» **TRY IT**: Please start at the first line of the records beneath and quote each line exactly, ending with the line containing "assert (file_state s2".

» **Records excerpted from a collection**:

=-=-=-=-=

Lemma write_tx s a i ip addr data off :
  at_rest s a i ip -> (1 <= lfuel)%nat -> (1 <= fuel)%nat -> 0 <= off <= i_size ip -> off + Z.of_nat (length data) <= MAXFILE * BSIZE -> 0 <= addr < 2 ^ 64 ->
  src_ok pt fuel (f_k s) true addr data -> Z.of_nat (length data) <= 3 * BSIZE ->
  exists s1 s2, on_s bs_begin_op s = Ok (tt, s1) /\ ilock me fuel sleep i s1 = Ok (tt, s2) /\
    ((exists s3 s4 s5 a' ip' tr, writei pt fuel i true addr off (Z.of_nat (length data)) s2 = Ok (Z.of_nat (length data), s3) /\ iunlock me i s3 = Ok (tt, s4) /\
        on_s bs_end_op s4 = Ok (tt, s5) /\ wrote s a i ip off data s5 a' ip' tr) \/
     (writei pt fuel i true addr off (Z.of_nat (length data)) s2 = Panic "balloc: out of blocks" /\
      forall l, in_file l -> covers off (Z.of_nat (length data)) l -> disk_short (f_sb s) (a_disk a) (i_addrs ip) l)).
Proof.
  intros R Hl Hf Hoff Hmax Ha Hsrc Hn. destruct (rest_begin s a i ip R Hl) as (x & E1 & B & G).
  set (s1 := set_s x s) in *. set (ip1 := set_ilock (mksl 1 me) ip). set (s2 := upd_ino i ip1 s1).
  assert (zidx (f_it s1) i = Some ip) as Hi1 by apply R.
  exists s1, s2. split; [done|]. split; [by apply ilock_rest; first [done|apply R]|].
  assert (file_state s2 (tx_start a) i ip1) as F2.
  { apply good_file_state; [by apply good_file_lock|exact B|by eapply upd_ino_lookup|done|done]. }
  pose proof (Z.mod_pos_bound off BSIZE ltac:(done)) as Hmod.
  destruct (writei_spec pt fuel 4 s2 (tx_start a) i ip1 true addr data off F2 Hoff Hmax Ha Hsrc) as
    [(s3 & b & ip3 & E3 & F3 & Esb & Ek & (l & El) & _ & Hd & Ht & Hb & (d & Ed) & Hsame & Hg & Hsp)|[E3 Hsh]];
    [lia|split; cbn; unfold LOGCAP; lia| |right; split; [done|]].
  2:{ intros k Hk1 Hk2. specialize (Hsh k Hk1 Hk2). unfold disk_short in *. pose proof (rs_file _ _ _ _ _ _ _ R) as G0.
      assert (forall m, bs_blk m -> a_view a m = a_disk a m) as Hv
        by (intros m [Hm _]; by apply (quiescent_disk _ _ _ m (rs_q _ _ _ _ _ _ _ R))).
      change (nfree (f_sb s) (a_view a) < lacks (a_view a) (i_addrs ip) k) in Hsh.
      by rewrite (nfree_file _ _ _ ip G0 Hv), (lacks_file _ _ _ ip G0 Hv) in Hsh. }
  left. set (ip4 := after ip l (Z.max (i_size ip) (off + Z.of_nat (length data)))).
  assert (ip4 = set_ilock (mksl 0 0) ip3) as E4 by (by rewrite El).
  pose proof (of_ip _ _ _ _ (fi_open _ _ _ _ F3)) as Hi3.
  pose proof (iunlock_mine me s3 i ip3 Hi3 ltac:(by rewrite El) ltac:(rewrite El; apply R)) as EU.
  set (s4 := mkfs _ _ _ _ _) in EU.
  assert (file_state s4 b i ip4) as F4.
  { apply good_file_state; [rewrite E4; apply good_file_lock, (file_state_good _ _ _ _ F3)|apply F3| |apply F3|apply F3].
    rewrite E4. by eapply (upd_ino_lookup s3). }
  destruct (rest_end s a i ip s4 b ip4 R F4 Hd Ht) as (y & a' & tr & k & E5 & Q' & Hs' & Hdk & G' & Etr & Hcs & Hap).
  exists s3, s4, (set_s y s4), a', ip4, tr. split; [done|]. split; [done|]. split; [done|].
  assert (at_rest (set_s y s4) a' i ip4) as R'.
  { eapply rest_intro; try done; [apply R|apply R| |exists d; change (f_sb s4) with (f_sb s3); rewrite Esb; rewrite El in Ed; exact Ed].
    destruct (rs_range _ _ _ _ _ _ _ R). by eapply file_ino_range. }
  eapply wrote_intro; try done; [by rewrite El in Hb|by rewrite El in Hg|by rewrite El in Hsp].
Qed.

(** ** The loop of [filewrite] *)

Implicit Types (y : sys (lst C)).


(** [y'] is [y] with the file [f] replaced by [x], and another file system. *)
Definition advanced y (f : Z) (x : file) y' : Prop :=
  ftable y' = <[Z.to_nat f := x]> (ftable y) /\ y_pipes y' = y_pipes y /\ ofile y' = ofile y.


Lemma write_chunk_spec y a f x ip addr data :
  zidx (ftable y) f = Some x -> at_rest (y_fs y) a (f_ip x) ip -> (1 <= lfuel)%nat -> (1 <= fuel)%nat ->
  0 <= f_off x <= i_size ip -> f_off x + Z.of_nat (length data) <= MAXFILE * BSIZE -> 0 <= addr < 2 ^ 64 ->
  src_ok pt fuel (f_k (y_fs y)) true addr data -> 0 < Z.of_nat (length data) <= 3 * BSIZE ->
  (exists y' a' ip' tr, write_chunk me pt fuel sleep f addr (Z.of_nat (length data)) y = Ok (Z.of_nat (length data), y') /\
     wrote (y_fs y) a (f_ip x) ip (f_off x) data (y_fs y') a' ip' tr /\ advanced y f (set_off (f_off x + Z.of_nat (length data)) x) y') \/
  (write_chunk me pt fuel sleep f addr (Z.of_nat (length data)) y = Panic "balloc: out of blocks" /\
   forall l, in_file l -> covers (f_off x) (Z.of_nat (length data)) l -> disk_short (f_sb (y_fs y)) (a_disk a) (i_addrs ip) l).
Proof.
  intros Hx R Hl Hf Hoff Hmax Ha Hsrc Hn. destruct (write_tx (y_fs y) a (f_ip x) ip addr data (f_off x) R Hl Hf Hoff Hmax Ha Hsrc ltac:(lia))
    as (s1 & s2 & E1 & E2 & W). unfold write_chunk, getf, y_begin_op, y_end_op. mrun (M_rd_Ok ftable f y x Hx). mrun (on_fs_Ok _ y _ _ E1).
  mrun (on_fs_Ok (ilock me fuel sleep (f_ip x)) (set_fs s1 y) _ _ E2). change (set_fs s2 (set_fs s1 y)) with (set_fs s2 y).
  mrun (M_rd_Ok ftable f (set_fs s2 y) x Hx).
  destruct W as [(s3 & s4 & s5 & a' & ip' & tr & E3 & E4 & E5 & W)|[E3 Hsh]].
  2:{ right. split; [|done]. unfold mbind at 1, M_bind at 1. by rewrite (on_fs_Panic _ (set_fs s2 y) _ E3). }
  left. mrun (on_fs_Ok _ (set_fs s2 y) _ _ E3). change (set_fs s3 (set_fs s2 y)) with (set_fs s3 y).
  destruct (Z.ltb_spec 0 (Z.of_nat (length data))); [|lia]. mrun (updf_Ok (set_fs s3 y) f x (fun x => set_off (u32 (f_off x + Z.of_nat (length data))) x) Hx).
  change (MAXFILE * BSIZE) with 274432 in Hmax. rewrite u32_small by lia. set (y3 := set_ftable _ _).
  mrun (on_fs_Ok (iunlock me (f_ip x)) y3 _ _ E4). mrun (on_fs_Ok (on_s bs_end_op) (set_fs s4 y3) _ _ E5).
  exists (set_fs s5 (set_fs s4 y3)), a', ip', tr. split_and!; done.
Qed.

(** The disk [V] holds the first [c] bytes of [data], written at [off] to the
    file [ip] of the disk [V0], and whatever else [V0] held. *)
Record prefix_on (sb : superblock) (V0 : Z -> list Z) (ip : inode) (off : Z) (data : list Z) (c : Z) (V : Z -> list Z) : Prop := {
  px_file : holds_file sb V (i_inum ip) (patch (file_byte V0 (i_addrs ip)) off (take (Z.to_nat c) data)) (Z.max (i_size ip) (off + c));
  px_same : forall n, foreign sb V0 ip n -> V n = V0 n;
  px_inodes : other_inodes sb V0 V (i_inum ip)
}.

=-=-=-=-=

» **TASK OUTPUT**:
Lemma write_tx s a i ip addr data off :
  at_rest s a i ip -> (1 <= lfuel)%nat -> (1 <= fuel)%nat -> 0 <= off <= i_size ip -> off + Z.of_nat (length data) <= MAXFILE * BSIZE -> 0 <= addr < 2 ^ 64 ->
  src_ok pt fuel (f_k s) true addr data -> Z.of_nat (length data) <= 3 * BSIZE ->
  exists s1 s2, on_s bs_begin_op s = Ok (tt, s1) /\ ilock me fuel sleep i s1 = Ok (tt, s2) /\
    ((exists s3 s4 s5 a' ip' tr, writei pt fuel i true addr off (Z.of_nat (length data)) s2 = Ok (Z.of_nat (length data), s3) /\ iunlock me i s3 = Ok (tt, s4) /\
        on_s bs_end_op s4 = Ok (tt, s5) /\ wrote s a i ip off data s5 a' ip' tr) \/
     (writei pt fuel i true addr off (Z.of_nat (length data)) s2 = Panic "balloc: out of blocks" /\
      forall l, in_file l -> covers off (Z.of_nat (length data)) l -> disk_short (f_sb s) (a_disk a) (i_addrs ip) l)).
Proof.
  intros R Hl Hf Hoff Hmax Ha Hsrc Hn. destruct (rest_begin s a i ip R Hl) as (x & E1 & B & G).
  set (s1 := set_s x s) in *. set (ip1 := set_ilock (mksl 1 me) ip). set (s2 := upd_ino i ip1 s1).
  assert (zidx (f_it s1) i = Some ip) as Hi1 by apply R.
  exists s1, s2. split; [done|]. split; [by apply ilock_rest; first [done|apply R]|].
  assert (file_state s2 (tx_start a) i ip1) as F2.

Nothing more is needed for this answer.